However, despite their differentiated approach to the scene, PJ adhered to the narrative and sociocultural understandings that were being established by the PSP, namely that the absence of signs of violence and poor health condition meant that Marcos probably died of natural causes related to his various illnesses. Thus, the PJ neither collected traces nor made requests to the INMLCF and were not present at the autopsy. The PJ’s investigation was based on taking statements from the prison guards, the nurse and António, which can reveal that the police focused less on gathering evidence of a crime and more to the account-giving of those with authority (Arthur, 2022), and also that the ‘truth’ produced by the authorities have higher epistemic value (Pemberton, 2008).

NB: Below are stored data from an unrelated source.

Definition before_send (L : PeerConnLiveness) (p : ZCPacket.t) : PeerConnLiveness * ZCPacket.t :=
  let '(L1, echo) := send_take L p in (L1, send_mark L1 p echo).

(** [after_received] up to the second half of [acknowledge]: the packet without its marker, and
    the token that was claimed. *)
Definition receive_marker (L : PeerConnLiveness) (p : ZCPacket.t) : PeerConnLiveness * ZCPacket.t * option Z :=
  if negb (enabled L) then (L, p, None)
  else match ZCPacket.peer_manager_header p, ZCPacket.update_peer_manager_header p clear_liveness_marker with
  | Some h, Some p' =>
      match liveness_probe_token h, liveness_echo_token h with
      | Some token, None => (queue_echo L token, p', None)
      | None, Some token =>
          let '(L1, claimed) := claim_probe L token in (L1, p', if claimed then Some token else None)
      | _, _ => (L, p', None)
      end
  | _, _ => (L, p, None)
  end.

Definition after_received {E} (L : PeerConnLiveness) (data : result ZCPacket.t E)
    : PeerConnLiveness * result ZCPacket.t E :=
  match data with
  | Err e => (L, Err e)
  | Ok p =>
      let '(L1, p', claimed) := receive_marker L p in
      (match claimed with Some token => confirm_probe L1 token | None => L1 end, Ok p')
  end.

(** ** Two ends of a connection

    The pinger of an end starts and finishes probes, its writer sends and its reader receives,
    each a part at a time.  Any packet that was ever sent may arrive at any time, in the frame of the
    receiving tunnel but with its peer manager header. *)

#[export] Instance pm_header_eq_dec : EqDecision PeerManagerHeader.t.
Proof. solve_decision. Defined.

Record End : Type := mkEnd {
  live : PeerConnLiveness;
  starting : option Z;                     (* the pinger, between the parts of start_probe *)
  sending : option (ZCPacket.t * option Z);  (* the writer, between the parts of before_send *)
  claimed : option Z;                      (* the reader, between the parts of acknowledge *)
  sent : list ZCPacket.t }.

Inductive EndEvent : Type :=
| Start | Publish | FinishActive (token : Z) | FinishAcknowledged (token : Z)
| Send (p : ZCPacket.t) | Mark
| Receive (i : nat) (p : ZCPacket.t) | Confirm.

Definition with_live (e : End) (L : PeerConnLiveness) : End := mkEnd L (starting e) (sending e) (claimed e) (sent e).

(** A step of one end, given what the other has sent; [None] when it cannot happen. *)
Definition end_step (peer_sent : list ZCPacket.t) (e : End) (ev : EndEvent) : option End :=
  match ev, starting e, sending e, claimed e with
  | Start, None, _, _ =>
      match probe_allocate (live e) with
      | (L, Some (token, true)) => Some (mkEnd L (Some token) (sending e) (claimed e) (sent e))
      | (L, _) => Some (with_live e L)
      end
  | Publish, Some token, _, _ => Some (mkEnd (probe_publish (live e) token) None (sending e) (claimed e) (sent e))
  | FinishActive token, None, _, _ => Some (with_live e (finish_active (live e) token))
  | FinishAcknowledged token, None, _, _ => Some (with_live e (finish_acknowledged (live e) token))
  | Send p, _, None, _ =>
      let '(L, echo) := send_take (live e) p in Some (mkEnd L (starting e) (Some (p, echo)) (claimed e) (sent e))
  | Mark, _, Some (p, echo), _ =>
      Some (mkEnd (live e) (starting e) None (claimed e) (sent e ++ [send_mark (live e) p echo]))
  | Receive i p, _, _, None =>
      if bool_decide (ZCPacket.peer_manager_header <$> peer_sent !! i = Some (ZCPacket.peer_manager_header p)) then
        let '(L, _, claim) := receive_marker (live e) p in Some (mkEnd L (starting e) (sending e) claim (sent e))
      else None
  | Confirm, _, _, Some token => Some (mkEnd (confirm_probe (live e) token) (starting e) (sending e) None (sent e))
  | _, _, _, _ => None
  end.

Inductive Side : Type := Here | There.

When the autopsy report was concluded in November 2016, it mentioned that there were fractures, and that Marcos had a ‘violent’ death caused by ‘mechanic asphyxia through external compression of the neck’ (62/16.9PCCBR, 2019: 105). The PJ’s narrative conjugated this information from the autopsy report with Vítor’s earlier deposition where he concluded that if there had been foul play, the only possible suspect would be António. This comes to show how scientific evidence can affect the development of the criminal narrative by eliciting a sort of ‘tunnel vision’, which can restrict alternative explanations or hypotheses (Rassin, 2010).
As a manifestation of its hunch culture, the PJ dispensed with alternative hypotheses or the search for more evidence and focused on a single suspect – António – 2 years and 5 months after Marcos’s death. António was the only suspect that fit the narrative, in that he was the only person sharing the cell with Marcos, and the crime probably occurred during the night when the cells were supposed to be closed. While this allowed a seemingly credible narrative, it lacked a motive or the means by which António was supposed to have murdered Marcos, even when he was close to the term of his prison sentence.
The public prosecution
In an inquisitorial criminal justice system, the Public Prosecution (PP) bears the burden of proof. Its priority is to establish seeming factuality from the available evidence. In this sense, the PP’s narrative appears as a juridical device, which legitimates and reproduces the narrative initiated by the police. This practice stems from the interinstitutional neutrality that separates the entities in the justice system. The PP assumes the factuality of the PJ’s narratives and converts it into a legal narrative that is infused with a rhetorical precision that sustains an accusation.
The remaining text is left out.